Does that mean that every word uttered on an AFR podcast or written in an AFP book or AFB blog is 100% Orthodox and perfectly theologically precise? No, it doesn’t mean that. There are errors and mistakes here and there, of course, especially in things said off-the-cuff. And sometimes some folks (including me!) don’t know what they’re talking about even though they think they do.
But there is zero desire among the AF staff to alter the Orthodox faith or skip over anything uncomfortable or hard. There is no AF programme to water down Orthodoxy. Rather, there are a lot of people who have a lot of real experience, expertise and even some holiness working hard to use all that in ministry, and almost all of them are doing it either completely voluntarily or for little remuneration. And they come from many backgrounds and are approaching ministry in many ways — everything from sermons to parenting books to patristic popularizations to convert stories to youth ministry to fiction to apologetics to cultural criticism to recipes. And many of them are also putting themselves up for risk and ridicule by those who aren’t interested in contributing but only tearing down.

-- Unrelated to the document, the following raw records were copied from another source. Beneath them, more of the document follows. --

Lemma transfer_completion_witness :
  exists evs,
    events (snd (transfer Scenario.ascii_decode
                   (Scenario.new_object Scenario.keyed_db None true [])))
    = ([] ++ evs)%list
    /\ exists before,
        Forall (only working) before
        /\ evs = (before ++ [EvLog INFO vacuum_message; EvExecute "VACUUM"]
                         ++ [EvLog INFO "Done!"])%list.
Proof.
  refine (transfer_completion Scenario.ascii_decode
            (Scenario.new_object Scenario.keyed_db None true [])
            (snd (transfer Scenario.ascii_decode
                    (Scenario.new_object Scenario.keyed_db None true [])))
            (Ok tt) _).
  vm_compute. reflexivity.
Defined.

(** * Reconnecting *)

Section Reconnects.

Variable decode : string -> option string.

Lemma count_reconnects_app (a b : list event) :
  Scenario.count_reconnects (a ++ b)
  = Scenario.count_reconnects a + Scenario.count_reconnects b.
Proof.
  unfold Scenario.count_reconnects. rewrite filter_app, length_app. reflexivity.
Qed.

Lemma count_reconnects_none (kinds : list event_kind) (evs : list event) :
  existsb (kind_eqb KReconnect) kinds = false ->
  Forall (only kinds) evs ->
  Scenario.count_reconnects evs = 0.
Proof.
  intros Hk. induction 1 as [|e evs He Hall IH]; [reflexivity|].
  unfold Scenario.count_reconnects in *. cbn [filter].
  destruct e; try exact IH.
  unfold only in He. cbn in He. congruence.
Qed.

Lemma within_of_emits {A} (kinds : list event_kind) (m : M A) :
  existsb (kind_eqb KReconnect) kinds = false ->
  emits (only kinds) m -> reconnects_within 0 m.
Proof.
  intros Hk Hm s. destruct (Hm s) as (evs & E & F). exists evs.
  split; [exact E|]. rewrite (count_reconnects_none kinds evs Hk F). lia.
Qed.

Lemma within_bind {A B} (a b : nat) (m : M A) (k : A -> M B) :
  reconnects_within a m -> (forall x, reconnects_within b (k x)) ->
  reconnects_within (a + b) (bind m k).
Proof.
  intros Hm Hk s. unfold bind. destruct (Hm s) as (e1 & E1 & C1).
  destruct (m s) as [[x|e] s1]; cbn [snd] in *.
  - destruct (Hk x s1) as (e2 & E2 & C2). exists (e1 ++ e2)%list.
    rewrite E2, E1, app_assoc, count_reconnects_app. split; [reflexivity|lia].
  - exists e1. split; [exact E1|lia].
Qed.

Lemma within_try_except {A} (a b : nat) (body : M A) (h1 : nat -> M A)
      (h2 : string -> M A) :
  reconnects_within a body ->
  (forall n, reconnects_within b (h1 n)) ->
  (forall m, reconnects_within b (h2 m)) ->
  reconnects_within (a + b) (try_except body h1 h2).
Proof.
  intros Hb H1 H2 s. unfold try_except. destruct (Hb s) as (e1 & E1 & C1).
  assert (Hk : forall (h : M A),
             reconnects_within b h ->
             exists evs, events (snd (h (snd (body s)))) = (events s ++ evs)%list
                         /\ Scenario.count_reconnects evs <= a + b).
  { intros h Hh. destruct (Hh (snd (body s))) as (e2 & E2 & C2).
    exists (e1 ++ e2)%list. rewrite E2, E1, app_assoc, count_reconnects_app.
    split; [reflexivity|lia]. }
  destruct (body s) as [[x|[errno|msg|msg| |]] s1]; cbn [snd] in *; eauto;
    exists e1; (split; [exact E1|lia]).
Qed.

I’m not saying all that because my partnership with them forces me to — after all, I could be blogging or writing or podcasting elsewhere. And it’s not like I make a living off publishing books through AF. (Far, far from it! Very few authors live off selling books, anyway.) So I’m not beholden to them. I’m saying this because it’s my own desire to communicate Orthodox Christianity to people in all of its fullness and to do it in a way that actually sinks in for people. And I wouldn’t be working with AF if I didn’t think that’s what they wanted, too. And at AFCon I definitely found myself in a room full of people who felt the same way.
Really, folks, Ancient Faith Ministries is a jewel and something of a miracle, too. Yes, I appreciate that the URL above this post says “ancientfaith.com,” but it just happens to be where my blog is located. No one is paying or even encouraging me to say this.
Ancient Faith Ministries is one of the most dynamic, hard-working, dedicated, prayerful and committed group of Christians one could hope to work with or even meet. I’m super-proud to be associated with them for eight years now. May God grant them all many, many years.
The photo above is of author, blogger and podcaster Elissa Bjeletich, along with her daughter Andja and her friend Maria, who together are the co-hosts of the Orthodox Life Hacks podcast, a podcast by and for Orthodox young people.